21 Things – Finding Apps for Your Class

Are you looking for apps to help engage students and bring about better student learning outcomes? Where do you find them? What sites do you use?

Here are some app finding sites suggested by the creators of 21 Things 4 iPads:

  • Graphite – created by Common Sense Media – provides lists of top apps and lesson plans with an app flow for K-12.
  • Appitic – a directory of apps for education created by Apple Distinguished Educators. The apps have been tested in different grade levels, instructional strategies, and classroom settings.
  • Teachers With Apps – a site created to help wade through the educational apps released every day.
  • TCEA – list of iPad apps by level and purpose

I used these sites to find several apps. I am going to provide a brief suummary of three of the apps I found using these links.

Quandary

Quandary is listed is #8 on the list of Best Common Core ELA Tools for elementary. It is a free app suggested for grades 2-8. It is a comic book app that has students read or listen to a particular scenario, hear a problem, investigate the issue, and determine a solution. 

Quandary – Screenshot
 

I like that the app places the student in a situation where they are making decisions for the good of the greater community. I think some people might worry about the fact it gives  a right or wrong, which may not always match the values of the parents. I can see using this app with 2-8 students, but I wonder if there is too much dialogue for the younger students. I understand it can be read to them, but I believe the app may be too intense for some students.

Blobble Write HD

I found this app on TCEA’s  list of Free Must-Have iPad Apps for Primary. This app shows the student how to write the letter then has them trace the letter. If the student is doing it right, the letter is the chosen color. However, if student is not writing the letter correctly, the writing turns red. 

 

Blobble Write HD – Screenshot
While it is a free app, features such as Upper-case letters, different color strokes, and audio feedback are a premium upgrade. I found this to be a good app for working with students on identifying the letters and being able to write the letters and numbers. However, I have trouble with the fact that if the student goes in the wrong direction or continues past the stopping point on letters, then it is wrong. I have been told for years that I write my ‘s’ upside down, but it is the way I write. I think if the  student is able to create the letter, it should not be wrong. I purposely chose to go the wrong way on this letter ‘o’ because I wanted an example of the issue I have with this app. I do not think this app is worth the upgrade.

Write About This

The third app I chose to review is Write About This. It is a free app designed to spark student writing with 50 text and voice prompts with pictures. Accompanying every picture is a question or writing prompt. Students can save their writing in the app. Students can create their own prompts with the camera and some text. A premium version is available for $3.99, which has over 375 prompts.   

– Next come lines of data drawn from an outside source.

(** * Weather RSS Feed Application: ingestion pipeline

    A shallow embedding of [backend/fetcher.py], [backend/database.py] and
    [backend/scheduler.py], and the properties of the pipeline proved on it.

    Conventions.
    - Python [int] is [Z]; Python [str] is [string], one character standing
      for one code point (the development covers code points below 256).
    - [Optional[T]] is [option T]; a raised exception is the left summand of
      a sum, or [None] where the message is irrelevant.
    - The outside world (network responses, the clock, the SQLite engine
      raising [sqlite3.Error]) enters every operation as an explicit argument.
    - Library functions whose tables are not part of the repository (SHA-256,
      HTML entity decoding, [str.upper], [str.title], [int(str)], the XML and
      feed parsers) are fields of the [PyRuntime] class. *)

From Stdlib Require Import ZArith List Bool Ascii String Lia QArith Qround Qabs Lqa.
From Stdlib Require Import Sorted Permutation.
From stdpp Require Import base option list strings gmap pretty.
Lemma dict_set_keys d k v :
  map fst (dict_set d k v)
  = map fst d ++ match dict_get d k with Some _ => [] | None => [k] end.
Proof.
  induction d as [|[k' v'] d IH]; simpl; [done|].
  destruct (String.eqb k' k); simpl; [by rewrite app_nil_r | by rewrite IH].
Qed.

Lemma setdefault_append_keys d key x d' :
  setdefault_append (PDict d) key x = inr (PDict d') →
  map fst d' = map fst d ++ match dict_get d key with Some _ => [] | None => [key] end.
Proof.
  unfold setdefault_append, py_setdefault.
  destruct (dict_get d key) as [value|] eqn:E; simpl.
  - destruct value; try done. intros [= <-]. by rewrite dict_set_keys, E.
  - intros [= <-]. rewrite !dict_set_keys, dict_get_set_eq, E.
    by rewrite app_nil_r.
Qed.


(** A step that returns keeps the keys of the document in their order and
    puts the key of a person not logged before at the end. *)
Lemma log_person_keys dp idx v w w' t :
  log_person (image := image) dp idx v w = (inr tt, w', t) →
  log_keys (fs w') dp
  = log_keys (fs w) dp
    ++ match log_lookup (fs w) dp (py_str (idx + 1)) with
       | Some _ => []
       | None => [py_str (idx + 1)]
       end.
Proof.
  rewrite log_person_eq. cbv zeta. unfold log_keys, log_lookup, regular.
  destruct (fs w !! dp) as [[|[raw|records]]|] eqn:E; try done.
  - destruct (setdefault_append records _ v) as [e|records'] eqn:Ea; [done|].
    intros [= <- <-]. simpl. rewrite lookup_insert_eq.
    destruct records as [| | | | | |d]; try done.
    assert (∃ d', records' = PDict d') as [d' ->].
    { revert Ea. unfold setdefault_append, py_setdefault.
      destruct (dict_get d _) as [value|]; simpl;
        [destruct value; try done|]; intros [= <-]; eauto. }
    by apply (setdefault_append_keys d _ v).
  - intros [= <- <-]. simpl. by rewrite lookup_insert_eq.
Qed.

End LoggingStep.


(** ** The paths a run touches *)

Section Paths.

Context {X image : Type} (C : collaborators X image).
Implicit Types (w : world X) (t : list (event image)).

Lemma kept_refl dp parent files : kept dp parent files files.
Proof. by repeat split. Qed.

Lemma kept_trans dp parent f1 f2 f3 :
  kept dp parent f1 f2 → kept dp parent f2 f3 → kept dp parent f1 f3.
Proof.
  intros (A1 & B1 & C1 & D1) (A2 & B2 & C2 & D2). repeat split.
  - intros p Hp Hsome. rewrite A2, A1; [done..|]. by rewrite A1.
  - intros p Hp Hq. by rewrite B2, B1.
  - intros p Hdir. by apply C2, C1.
  - intros p Hsome. by apply D2, D1.
Qed.

Lemma kept_insert_log dp parent (files : gmap string node) c :
  files !! dp ≠ Some Dir →
  kept dp parent files (<[dp := File c]> files).
Proof.
  intros Hnd. repeat split.
  - intros p Hp _. by rewrite lookup_insert_ne.
  - intros p Hp _. by rewrite lookup_insert_ne.
  - intros p Hdir. rewrite lookup_insert_ne; [done|]. by intros ->.
  - intros p Hsome. destruct (decide (dp = p)) as [->|Hne].
    + by rewrite lookup_insert_eq.
    + by rewrite lookup_insert_ne.
Qed.

Lemma kept_log dp parent key v w r w' t :
  log_outcome (image := image) dp key v w r w' t →
  kept dp parent (fs w) (fs w').
Proof.
  intros Hout. inversion Hout; subst; simpl; try apply kept_refl;
    apply kept_insert_log; congruence.
Qed.







(** The parent directory of the log, as [os.makedirs] leaves it. *)
Lemma os_makedirs_made d w :
  wp (os_makedirs (image := image) d) w (λ r w' t,
    t = [EvMakedirs d] ∧ ∀ a, r = inr a → fs w' !! d = Some Dir).
Proof.
  unfold wp, os_makedirs.
  destruct (fs w !! d) as [[|c]|] eqn:E; simpl; (split; [done|]); try done.
  intros _ _. by rewrite lookup_insert_eq.
Qed.


(** X5. Once a run has asked the stream for a frame, the parent directory of the
    log exists, also when no face is ever detected and nothing is logged. *)
Theorem log_directory_made vp width height dp win w r w' t :
  process_video C vp width height dp win w = (r, w', t) →
  count is_read t ≠ 0%nat →
  fs w' !! path_parent C dp = Some Dir.
Proof.
  intros Hrun. wp_start Hrun. unfold process_video.
  do 3 wp_step; [wp_steps; by count_simpl|].
  wp_step. apply wp_VideoCapture. intros [e|frames] w1 Hfs; wp_simpl;
    [by count_simpl|].
  do 3 wp_step; [wp_steps; by count_simpl|].
  wp_step. wp_use os_makedirs_made. intros [e|[]] w2 t2 [-> Hdir];
    [by count_simpl|].
  specialize (Hdir tt eq_refl).
  wp_step.
  wp_use (while_loop_files C dp (λ f _ f', kept dp (path_parent C dp) f f')
            (λ f _ _, kept_refl dp _ f)
            (λ f1 _ f2 _ f3, kept_trans dp _ f1 f2 f3)
            (λ key v w0 r0 w3 t0, kept_log dp _ key v w0 r0 w3 t0)
            width height win frames).
  intros [e|[]] w3 t3 (_ & _ & Hkeep & _); wp_simpl.
  - intros _. by apply Hkeep.
  - do 2 wp_step. apply wp_extern. intros r0 x Hx _. by apply Hkeep.
Qed.

(** X6. When the parent path of the log is a regular file, a run that has
    opened the stream ends at [os.makedirs] by [FileExistsError]: no frame
    is read, and the handle it has opened is not released. *)
Theorem log_directory_is_a_file vp width height dp win w frames x c :
  exists_b (fs w) vp = true →
  cv2_VideoCapture C vp (ext w) = (inr (Some frames), x) →
  fs w !! path_parent C dp = Some (File c) →
  process_video C vp width height dp win w
  = (inl (FileExistsError (path_parent C dp)), set_cap true (set_ext x w),
     [EvPathExists vp; EvVideoCapture vp; EvIsOpened;
      EvMakedirs (path_parent C dp)]).
Proof.
  intros Hex Hcap Hfile.
  unfold process_video, mbind, M_bind, Path_exists, VideoCapture, cap_isOpened,
    os_makedirs.
  rewrite Hex. simpl. rewrite Hcap. simpl. by rewrite Hfile.
Qed.

End Paths.

(** ** The shape of the log across a run *)

Section LogShape.

Context {X image : Type} (C : collaborators X image).
Implicit Types (w : world X) (t : list (event image)).

Lemma regular_insert_dir (files : gmap string node) d p :
  files !! d = None → regular (<[d := Dir]> files) p = regular files p.
Proof.
  intros Hfree. unfold regular. destruct (decide (d = p)) as [<-|Hne].
  - by rewrite lookup_insert_eq, Hfree.
  - by rewrite lookup_insert_ne.
Qed.

Lemma setdefault_append_dict records key x records' :
  setdefault_append records key x = inr records' →
  ∃ d d', records = PDict d ∧ records' = PDict d'.
Proof.
  intros Ha. destruct (setdefault_append_inv _ _ _ _ Ha) as (d & d' & _ & -> & -> & _).
  eauto.
Qed.

Lemma log_keys_outcome dp key v w r w' t :
  log_outcome (image := image) dp key v w r w' t →
  log_keys (fs w) dp `prefix_of` log_keys (fs w') dp.
Proof.
  intros Hout. unfold log_keys, regular. inversion Hout; subst; simpl; try done.
  - match goal with Hfree : fs w !! dp = None |- _ => rewrite Hfree end.
    apply prefix_nil.
  - match goal with
    | Happ : setdefault_append _ _ _ = inr _ |- _ =>
        destruct (setdefault_append_dict _ _ _ _ Happ) as (d & d' & -> & ->);
        apply setdefault_append_keys in Happ as Hkeys
    end.
    match goal with Hold : fs w !! dp = Some _ |- _ => rewrite Hold end.
    rewrite lookup_insert_eq, Hkeys. by apply prefix_app_r.
Qed.

(** X2. The keys of the log keep their order: a logging step that returns
    leaves the keys it found, followed by the key of its person when that
    person had no entry; and the keys a run finds are a prefix of the keys
    it leaves. *)
Theorem log_key_order dp :
  (∀ idx v w w' t,
     log_person (image := image) dp idx v w = (inr tt, w', t) →
     log_keys (fs w') dp
     = log_keys (fs w) dp
       ++ match log_lookup (fs w) dp (py_str (idx + 1)) with
          | Some _ => []
          | None => [py_str (idx + 1)]
          end)
  ∧ (∀ vp width height win w r w' t,
       process_video C vp width height dp win w = (r, w', t) →
       log_keys (fs w) dp `prefix_of` log_keys (fs w') dp).
Proof.
  split; [apply log_person_keys|].
  intros vp width height win w r w' t Hrun.
  pose proof (process_video_files C dp
                (λ f _ f', log_keys f dp `prefix_of` log_keys f' dp)) as Hwp.
  specialize (Hwp (λ f _ _, reflexivity _)).
  specialize (Hwp (λ f1 _ f2 _ f3 H12 H23, transitivity H12 H23)).
  specialize (Hwp (λ key v w0 r0 w1 t0, log_keys_outcome dp key v w0 r0 w1 t0)).
  assert (Hdir : ∀ files : gmap string node,
            files !! path_parent C dp = None →
            log_keys files dp
            `prefix_of` log_keys (<[path_parent C dp := Dir]> files) dp).
  { intros files Hfree. unfold log_keys. by rewrite regular_insert_dir. }
  specialize (Hwp Hdir vp width height win w).
  unfold wp in Hwp. by rewrite Hrun in Hwp.
Qed.







End LogShape.

(** ** The quit key *)

Section QuitKey.

Context {X image : Type} (C : collaborators X image).
Implicit Types (w : world X) (t : list (event image)).

Lemma low_byte_is_q key :
  (Z.land key 255 =? 113) = true ↔ key `mod` 256 = 113.
Proof.
  rewrite Z.eqb_eq. change 255 with (Z.ones 8).
  rewrite Z.land_ones by lia. by change (2 ^ 8) with 256.
Qed.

Write About This – Screenshot

This screenshot is  an example of a writing prompt in Write Aboout This. I began writing about the topic, but the app also allows voice recording, so the student can speak their response. As a former English teacher, I understand the value this app and other apps that work to encourage student writing provide to students who struggle with writing about some topics. This app can help get rid of the excuse, “I can’t think of anything to write.” For better choices I suggest the purchase of this app rather than utilizing the free version.

Below is a screenshot of my evaluation of Write About This using Troy Vincents Educational App Evaluation Rubric

 

Apple Volume Purchase Program

Purchasing several copies of an app like Write About This can get expensive.  One hundred copies at $3.99 wouldcost  $400. This could be the cost for a class of 4th grade students. Add in the rest of the 2-8 grade and you could easiily spend over $2800. With Apple’s Volume Purchase Program, the purchase of of 20 copies or more reduces the price to $1.99. This makes the app half price. A purchase for 100 students would cost $200 with the colume puchase program. Purchasing for grades 2-8 using the VPP would cost about $1400 and save the district about $1400.